Socially Responsible Investing and The Power to do Good: Whose Dollars are being Heard?
ISBN: 978-1-78052-346-0, eISBN: 978-1-78052-347-7
Publication date: 23 April 2012
Abstract
Purpose – The purpose of this chapter is to better understand the changing contours of corporate responsibility. This is accomplished by determining what kind of American is interested in socially responsible investing (SRI).
Methodology/Approach – Analyzing nationally representative survey data, I explore what factors are associated with self-proclaimed interest in SRI.
Findings – I find that interest in SRI is generally not patterned along class or religious lines.
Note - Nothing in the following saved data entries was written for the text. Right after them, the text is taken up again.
(* ===== verification/CacheSet.v ===== *)
(** * An associative set

    [src/pardg5-v/hyper/mem/cache/tags/cacheset.hh]: the array of block pointers
    of one set in recency order (position 0 is the most recently used), the tag
    search and the two rotations that keep the order.  A block pointer is the
    index of the block in the tag store's array. *)

From S2P Require Import Prelude BaseLib Packet CacheBlk.
Local Open Scope Z_scope.

(** The match condition of [findBlk] on one block. *)
Definition blk_matches (b : CacheBlk) (guest tag : Z) (is_secure : bool) : bool :=
  (cb_tag b =? tag) && blk_isValid b && (getGuestID b =? guest) && eqb (blk_isSecure b) is_secure.

(** The loop of [findBlk] from way [i] on: the way and the block found, or the
    associativity and no block. *)
Fixpoint findBlk (heap : list CacheBlk) (set : list nat) (guest tag : Z) (is_secure : bool) (i : Z)
  : result (Z * option nat) :=
  match set with
  | [] => Ok (i, None)
  | k :: set' =>
      b ← at_ heap (Z.of_nat k);
      if blk_matches b guest tag is_secure then Ok (i, Some k)
      else findBlk heap set' guest tag is_secure (i + 1)
  end.

(** The [do ... while] loop of [moveToHead] on the positions from [i] on: write
    [next] into the position and carry the pointer that was there, until that
    pointer is [blk]; past the last position the assertion fails. *)
Fixpoint shift_until (set : list nat) (next blk : nat) : result (list nat) :=
  match set with
  | [] => Err AssertFail
  | tmp :: set' =>
      if (tmp =? blk)%nat then Ok (next :: set')
      else rest ← shift_until set' tmp blk; Ok (next :: rest)
  end.

Definition moveToHead (set : list nat) (blk : nat) : result (list nat) :=
  head ← at_ set 0;
  if (head =? blk)%nat then Ok set else shift_until set blk blk.

(** [moveToTail] runs the same loop from the last position downwards. *)
Definition moveToTail (set : list nat) (blk : nat) : result (list nat) :=
  tail ← at_ set (Z.of_nat (length set) - 1);
  if (tail =? blk)%nat then Ok set
  else shifted ← shift_until (reverse set) blk blk; Ok (reverse shifted).

(** ** Lemmas *)

Lemma shift_until_spec set next blk l1 l2 :
  set = l1 ++ blk :: l2 → blk ∉ l1 → shift_until set next blk = Ok (next :: l1 ++ l2).
Proof.
  revert set next. induction l1 as [|x l1 IH]; intros set next -> Hn; simpl.
  - by rewrite Nat.eqb_refl.
  - apply not_elem_of_cons in Hn as [Hx Hn]. destruct (Nat.eqb_spec x blk); [congruence|].
    by rewrite (IH _ x eq_refl Hn).
Qed.

Lemma shift_until_absent set next blk : blk ∉ set → shift_until set next blk = Err AssertFail.
Proof.
  revert next. induction set as [|x set IH]; intros next Hn; simpl; [done|].
  apply not_elem_of_cons in Hn as [Hx Hn]. destruct (Nat.eqb_spec x blk); [congruence|].
  by rewrite IH.
Qed.

Lemma moveToHead_split l1 l2 blk :
  blk ∉ l1 → moveToHead (l1 ++ blk :: l2) blk = Ok (blk :: l1 ++ l2).
Proof.
  intros Hn. unfold moveToHead. destruct l1 as [|x l1]; simpl; [by rewrite Nat.eqb_refl|].
  apply not_elem_of_cons in Hn as [Hx Hn]. destruct (Nat.eqb_spec x blk); [congruence|].
  by rewrite (shift_until_spec (l1 ++ blk :: l2) x blk l1 l2).
Qed.

Lemma moveToTail_split l1 l2 blk :
  blk ∉ l2 → moveToTail (l1 ++ blk :: l2) blk = Ok (l1 ++ l2 ++ [blk]).
Proof.
  intros Hn. unfold moveToTail.
  destruct (at_total (l1 ++ blk :: l2) (Z.of_nat (length (l1 ++ blk :: l2)) - 1)) as [t Ht].
  { rewrite length_app. simpl. lia. }
  rewrite Ht. simpl. apply at_Ok in Ht as [_ Ht]. destruct (Nat.eqb_spec t blk) as [->|Hne].
  - destruct l2 as [|y l2] using rev_ind; [done|]. exfalso.
    rewrite length_app in Ht. simpl in Ht. rewrite length_app in Ht. simpl in Ht.
    rewrite lookup_app_r in Ht by lia. apply Hn. apply elem_of_app. right.
    destruct (Z.to_nat _ - length l1)%nat eqn:E in Ht; [lia|]. simpl in Ht.
    rewrite lookup_app_r in Ht by lia. replace (n - length l2)%nat with 0%nat in Ht by lia.
    simpl in Ht. injection Ht as ->. by apply list_elem_of_singleton.
  - rewrite reverse_app, reverse_cons, <-app_assoc. simpl.
    rewrite (shift_until_spec _ blk blk (reverse l2) (reverse l1)) by (done || by rewrite elem_of_reverse).
    simpl. by rewrite reverse_cons, reverse_app, !reverse_involutive, app_assoc.
Qed.

(** The other blocks of a set, in their order. *)
Definition others (set : list nat) (blk : nat) : list nat := filter (λ k, k ≠ blk) set.

Lemma others_absent set blk : blk ∉ set → others set blk = set.
Proof.
  intros Hn. unfold others. induction set as [|x set IH]; [done|].
  apply not_elem_of_cons in Hn as [Hx Hn]. rewrite filter_cons_True by done. by rewrite IH.
Qed.

Lemma others_split l1 l2 blk : NoDup (l1 ++ blk :: l2) → others (l1 ++ blk :: l2) blk = l1 ++ l2.
Proof.
  intros (_ & H1 & H2)%NoDup_app. apply NoDup_cons in H2 as [H2 _].
  unfold others. rewrite filter_app, filter_cons_False by naive_solver.
  fold (others l1 blk) (others l2 blk). rewrite !others_absent; [done..|].
  intros Hin. apply (H1 blk Hin). left.
Qed.

Lemma moveToHead_others set blk :
  NoDup set → blk ∈ set → moveToHead set blk = Ok (blk :: others set blk).
Proof.
  intros Hnd Hin. destruct (list_elem_of_split_l _ _ Hin) as (l1 & l2 & -> & Hn).
  by rewrite others_split, moveToHead_split.
Qed.

Lemma moveToTail_others set blk :
  NoDup set → blk ∈ set → moveToTail set blk = Ok (others set blk ++ [blk]).
Proof.
  intros Hnd Hin. destruct (list_elem_of_split_r _ _ Hin) as (l1 & l2 & -> & Hn).
  by rewrite others_split, moveToTail_split, app_assoc.
Qed.

Lemma others_perm set blk : NoDup set → blk ∈ set → blk :: others set blk ≡ₚ set.
Proof.
  intros Hnd Hin. destruct (list_elem_of_split_l _ _ Hin) as (l1 & l2 & -> & Hn).
  rewrite others_split by done. apply Permutation_middle.
Qed.

(** [findBlk] returns the first way whose block matches. *)
Lemma findBlk_Some heap set g t sec i w k :
  findBlk heap set g t sec i = Ok (w, Some k) →
  k ∈ set ∧ ∃ b, heap !! k = Some b ∧ blk_matches b g t sec = true.
Proof.
  revert i. induction set as [|x set IH]; intros i H; simpl in H; [done|]. inv_ok.
  apply at_Ok in E as [_ E]. rewrite Nat2Z.id in E.
  destruct (blk_matches a g t sec) eqn:Em; [injection H as <- <-; set_solver|].
  destruct (IH _ H) as (? & ?). set_solver.
Qed.

Lemma findBlk_None heap set g t sec i w :
  findBlk heap set g t sec i = Ok (w, None) →
  w = i + Z.of_nat (length set) ∧
  ∀ k b, k ∈ set → heap !! k = Some b → blk_matches b g t sec = false.
Proof.
  revert i. induction set as [|x set IH]; intros i H; simpl in H.
  - injection H as <-. split; [simpl; lia | set_solver].
  - inv_ok. apply at_Ok in E as [_ E]. rewrite Nat2Z.id in E.
    destruct (blk_matches a g t sec) eqn:Em; [done|].
    destruct (IH _ H) as (-> & IH'). split; [simpl; lia|].
    intros k b [->|Hin]%elem_of_cons Hb; [congruence | eauto].
Qed.

Lemma findBlk_total heap set g t sec i :
  (∀ k, k ∈ set → (k < length heap)%nat) → is_ok (findBlk heap set g t sec i).
Proof.
  revert i. induction set as [|x set IH]; intros i H; simpl; [eexists; done|].
  destruct (at_total heap (Z.of_nat x)) as [b ->]; [specialize (H x); set_solver by lia|].
  simpl. case_match; [eexists; done|]. apply IH. set_solver.
Qed.

(** ** Properties *)

(** The two rotations of a set whose ways hold distinct blocks: moving a
    block to the head (tail) puts it in the most (least) recently used position
    and keeps the relative order of all the others, so the set is a permutation
    of what it was; the assertion in the loop fails exactly when the block is
    not in the set. *)
Theorem recency_rotation (set : list nat) (blk : nat) :
  NoDup set → set ≠ [] →
  (blk ∈ set →
    moveToHead set blk = Ok (blk :: others set blk) ∧
    moveToTail set blk = Ok (others set blk ++ [blk]) ∧
    blk :: others set blk ≡ₚ set) ∧
  (blk ∉ set → moveToHead set blk = Err AssertFail ∧ moveToTail set blk = Err AssertFail).
Proof.
  intros Hnd Hne. split; [intros Hin|intros Hn].
  - auto using moveToHead_others, moveToTail_others, others_perm.
  - assert (0 < length set)%nat by (destruct set; simpl; [done | lia]). split.
    + unfold moveToHead. destruct (at_total set 0) as [h Hh]; [lia|]. rewrite Hh. simpl.
      apply at_Ok in Hh as [_ Hh]. apply list_elem_of_lookup_2 in Hh.
      destruct (Nat.eqb_spec h blk); [congruence|]. by apply shift_until_absent.
    + unfold moveToTail. destruct (at_total set (Z.of_nat (length set) - 1)) as [h Hh]; [lia|].
      rewrite Hh. simpl. apply at_Ok in Hh as [_ Hh]. apply list_elem_of_lookup_2 in Hh.
      destruct (Nat.eqb_spec h blk); [congruence|].
      by rewrite shift_until_absent by (by rewrite elem_of_reverse).
Qed.

Lemma recency_rotation_witness :
  moveToHead [4; 7; 5; 6]%nat 5%nat = Ok [5; 4; 7; 6]%nat ∧
  moveToTail [4; 7; 5; 6]%nat 7%nat = Ok [4; 5; 6; 7]%nat.
Proof.
  destruct (recency_rotation [4; 7; 5; 6]%nat 5%nat) as [H5 _]; [by apply (bool_decide_unpack _)|done|].
  destruct (recency_rotation [4; 7; 5; 6]%nat 7%nat) as [H7 _]; [by apply (bool_decide_unpack _)|done|].
  split; [apply H5 | apply H7]; by apply (bool_decide_unpack _).
Defined.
Instead, the power to “do good” is more evenly distributed across American society.
Research limitations – Future surveys should measure behavioral involvement in SRI and provide better religious affiliation measures.
Social implications – Higher levels of SRI involvement should bolster the SRI industry's ability to pressure corporate America to behave more ethically.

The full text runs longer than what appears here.